In the final step, an antioxidant (not shown) is applied to the inner and outer surfaces of the nozzle. An example nozzle manufactured by the present invention is shown in FIG. The total length of the nozzle is 1000 mm, the inner hole through which the molten metal flows is a rectangle of 30 mm and 280 mm, and the reinforcing member is 20 mm × 900 mm. The lead portion has a width of 50 mm, a thickness of 50 mm and a length of 900 mm, and is insulated from the nozzle wall by a 10 mm hollow slit at the upper part of the nozzle. The lower 100 mm of the nozzle is integrated with the lead part. Four bolt holes each having a diameter of 10 mm are installed on the upper portion of the lead portion.

A current of 500 to 3000 A as a current region was applied to the thin plate casting nozzle thus produced from the upper part of the power supply lead, and the nozzle tip was heated to 1600 ° C. for 60 minutes for casting.

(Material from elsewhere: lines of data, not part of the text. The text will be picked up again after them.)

Lemma Open_fail_closed_witness :
  let '(r, w') := Open Toy.server [] (replicate 30 0) in r = Err ErrAuth /\ w' = Toy.server.
Proof.
  pose proof (Open_fail_closed Toy.server [] (replicate 30 0) [] ltac:(decide_now) zero_models) as H.
  destruct (Open Toy.server [] (replicate 30 0)) as [r w']. destruct H as (-> & Hu & _).
  split; [vm_compute; reflexivity|]. apply Hu. vm_compute. reflexivity.
Defined.
End DataChan.
(* ===== verification/IpPool.v ===== *)
(** * IpPool: tunnel addresses and peer ids

    Model of [ippool.go]: the allocator of tunnel IPv4 addresses and peer ids.
    An address is a byte list as a Go [net.IP] is (4 or 16 bytes); a pool keeps
    the network address and size as 32-bit words and the two maps of used
    offsets and used peer ids as finite sets.  Every method runs under the
    pool's mutex (the validation [reserve] does before taking it reads only the
    immutable fields), so each is one function on the state. *)

From stdpp Require Import gmap.
From S2P Require Import Prelude.

Module IpPool.

Definition maxPeerID : Z := 16777215.

Inductive pool_error :=
  | ErrNetworkNil | ErrNotIPv4Network | ErrTooSmall
  | ErrPoolExhausted
  | errAssignIPNotIPv4 | errAssignIPOutsideNetwork | errAssignIPReserved | errAssignIPInUse.

#[export] Instance pool_error_eq_dec : EqDecision pool_error.
Proof. solve_decision. Defined.

(** ** [net.IP] and [net.IPMask] *)

(** [ip.To4()]: [None] is nil. *)
Definition to4 (ip : bytes) : option bytes :=
  if (length ip =? 4)%nat then Some ip
  else if (length ip =? 16)%nat && bool_decide (take 12 ip = replicate 10 0 ++ [255; 255])
  then Some (drop 12 ip)
  else None.

(** The leading one bits of a byte and whether zeros only follow. *)
Fixpoint leading_ones (fuel : nat) (v n : Z) : option Z :=
  match fuel with
  | O => if v =? 0 then Some n else None
  | S fuel =>
      if negb (Z.land v 128 =? 0) then leading_ones fuel (u8 (Z.shiftl v 1)) (n + 1)
      else if v =? 0 then Some n else None
  end.

(** The loop of [mask.Size()]: [None] for a mask that is not ones then zeros. *)
Fixpoint mask_ones (mask : bytes) (n : Z) : option Z :=
  match mask with
  | [] => Some n
  | v :: rest =>
      if v =? 255 then mask_ones rest (n + 8)
      else if forallb (Z.eqb 0) rest then leading_ones 8 v n else None
  end.

Definition mask_Size (mask : bytes) : Z * Z :=
  match mask_ones mask 0 with
  | Some ones => (ones, zlen mask * 8)
  | None => (0, 0)
  end.

Record IPNet := mkIPNet { net_IP : bytes; net_Mask : bytes }.

(** ** The pool *)

Record ipPool := mkIpPool {
  p_base : Z;
  p_size : Z;
  p_usedIPs : gset Z;
  p_usedPeerIDs : gset Z;
}.

Definition normalizeIPv4Mask (mask : bytes) : bytes :=
  if (length mask =? 16)%nat then drop 12 mask else mask.

Definition newIPPool (network : option IPNet) : outcome pool_error ipPool :=
  match network with
  | None => Err ErrNetworkNil
  | Some network =>
      match to4 (net_IP network) with
      | None => Err ErrNotIPv4Network
      | Some ip4 =>
          let mask := normalizeIPv4Mask (net_Mask network) in
          if negb (zlen mask =? 4) then Err ErrNotIPv4Network else
          let '(ones, bits) := mask_Size mask in
          if negb (bits =? 32) then Err ErrNotIPv4Network else
          let size := u32 (Z.shiftl 1 (32 - ones)) in
          if size <? 4 then Err ErrTooSmall else
          base ← get_u32 ip4;
          Ok (mkIpPool base size ∅ ∅)
      end
  end.

Definition offsetToIP (v : Z) : bytes := be32 v.

Definition serverIP (p : ipPool) : bytes := offsetToIP (p_base p +u32 1).

(** The loops [for o := from; o < limit; o++]: the first value not in [used].
    Every round but the last visits a used value, so one round more than there
    are used values is enough. *)
Fixpoint scan (fuel : nat) (used : gset Z) (o limit : Z) : option Z :=
  match fuel with
  | O => None
  | S fuel =>
      if o <? limit then if bool_decide (o ∈ used) then scan fuel used (o +u32 1) limit else Some o
      else None
  end.

Definition nextFreeOffset (p : ipPool) : option Z :=
  scan (S (size (p_usedIPs p))) (p_usedIPs p) 2 (p_size p -u32 1).

Definition nextFreePeerID (p : ipPool) : option Z :=
  scan (S (size (p_usedPeerIDs p))) (p_usedPeerIDs p) 0 (maxPeerID + 1).

Definition mark (p : ipPool) (offset peerID : Z) : ipPool :=
  mkIpPool (p_base p) (p_size p) ({[offset]} ∪ p_usedIPs p) ({[peerID]} ∪ p_usedPeerIDs p).

Definition allocate (p : ipPool) : outcome pool_error (bytes * Z) * ipPool :=
  match nextFreeOffset p with
  | None => (Err ErrPoolExhausted, p)
  | Some offset =>
      match nextFreePeerID p with
      | None => (Err ErrPoolExhausted, p)
      | Some peerID => (Ok (offsetToIP (p_base p +u32 offset), peerID), mark p offset peerID)
      end
  end.

Definition reserve (p : ipPool) (ip : bytes) : outcome pool_error Z * ipPool :=
  match to4 ip with
  | None => (Err errAssignIPNotIPv4, p)
  | Some ip4 =>
      match get_u32 ip4 with
      | Err e => (Err e, p)
      | Panic => (Panic, p)
      | Ok v =>
          if v <? p_base p then (Err errAssignIPOutsideNetwork, p) else
          let offset := v -u32 p_base p in
          if p_size p <=? offset then (Err errAssignIPOutsideNetwork, p) else
          if (offset =? 0) || (offset =? 1) || (offset =? p_size p -u32 1)
          then (Err errAssignIPReserved, p) else
          if bool_decide (offset ∈ p_usedIPs p) then (Err errAssignIPInUse, p) else
          match nextFreePeerID p with
          | None => (Err ErrPoolExhausted, p)
          | Some peerID => (Ok peerID, mark p offset peerID)
          end
      end
  end.

Definition release (p : ipPool) (ip : bytes) (peerID : Z) : ipPool :=
  let ips :=
    match to4 ip with
    | Some ip4 =>
        match get_u32 (E := pool_error) ip4 with
        | Ok v => p_usedIPs p ∖ {[v -u32 p_base p]}
        | _ => p_usedIPs p
        end
    | None => p_usedIPs p
    end in
  mkIpPool (p_base p) (p_size p) ips (p_usedPeerIDs p ∖ {[peerID]}).

(** ** The scans find the least free value *)

Definition least_free (used : gset Z) (from limit o : Z) : Prop :=
  from <= o < limit /\ o ∉ used /\ forall x, from <= x < o -> x ∈ used.

Lemma scan_spec (fuel : nat) (used : gset Z) (from limit : Z) :
  0 <= from -> limit <= 4294967295 -> (size (filter (fun x => (from <= x)%Z) used) < fuel)%nat ->
  match scan fuel used from limit with
  | Some o => least_free used from limit o
  | None => forall x, from <= x < limit -> x ∈ used
  end.
Proof.
  revert from. induction fuel as [|fuel IH]; intros from Hf Hl Hs; [lia|]. cbn [scan].
  destruct (Z.ltb_spec from limit) as [Hlt|Hge]; [|intros x ?; lia].
  case_bool_decide as Hin; [|split_and!; [lia|lia|done|intros x ?; lia]].
  rewrite u32_id by (unfold is_u32; lia).
  assert (Hdec : (size (filter (fun x => (from + 1 <= x)%Z) used) < fuel)%nat).
  { assert (Heq : filter (fun x => (from <= x)%Z) used ≡
      {[from]} ∪ filter (fun x => (from + 1 <= x)%Z) used).
    { intros x. rewrite elem_of_union, elem_of_singleton, !elem_of_filter.
      destruct (decide (x = from)) as [->|Hne]; [split; [by left|intros _; split; [lia|done]]|].
      split; [intros [? ?]; right; split; [lia|done]|intros [?|[? ?]]; [done|split; [lia|done]]]. }
    rewrite Heq, size_union, size_singleton in Hs; [lia|].
    intros x ->%elem_of_singleton [? _]%elem_of_filter. lia. }
  specialize (IH (from + 1) ltac:(lia) Hl Hdec).
  destruct (scan fuel used (from + 1) limit) as [o|].
  - destruct IH as (Hr & Hn & Hall). split_and!; [lia|lia|done|]. intros x Hx.
    destruct (decide (x = from)) as [->|]; [done|]. apply Hall. lia.
  - intros x Hx. destruct (decide (x = from)) as [->|]; [done|]. apply IH. lia.
Qed.

Lemma scan_enough (used : gset Z) (from limit : Z) :
  0 <= from -> limit <= 4294967295 ->
  match scan (S (size used)) used from limit with
  | Some o => least_free used from limit o
  | None => forall x, from <= x < limit -> x ∈ used
  end.
Proof.
  intros Hf Hl. apply scan_spec; [done|done|].
  assert (size (filter (fun x => (from <= x)%Z) used) <= size used)%nat; [|lia].
  apply subseteq_size. intros x [_ ?]%elem_of_filter. done.
Qed.

(** ** Leases *)

(** A lease as the caller holds it. *)
Record lease := mkLease { l_ip : bytes; l_peerID : Z }.

Record pool_wf (p : ipPool) : Prop := {
  pw_base : is_u32 (p_base p);
  pw_size : 4 <= p_size p <= 2147483648;
}.

(** The address as a 32-bit number, through [To4]. *)
Definition addr_of (ip : bytes) : option Z :=
  ip4 ← to4 ip;
  match get_u32 (E := pool_error) ip4 with Ok v => Some v | _ => None end.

There was no cracking, good electrical heating was possible, and there was no nozzle clogging.

[0014]

EFFECTS OF THE INVENTION The method of manufacturing an electric heating nozzle for casting a thin plate of the present invention has the above-mentioned structure, and therefore exhibits the following effects. 1) Since a nozzle having a high reinforcing property is obtained, reliability in actual use is improved. 2) Since the nozzle energization heating part and the power supply lead part are integrated, there is no damage to the nozzle due to sparks at the connection part, and stable energization heating can be performed.

[Brief description of drawings]

FIG. 1 is a perspective view of a cored bar according to the present invention.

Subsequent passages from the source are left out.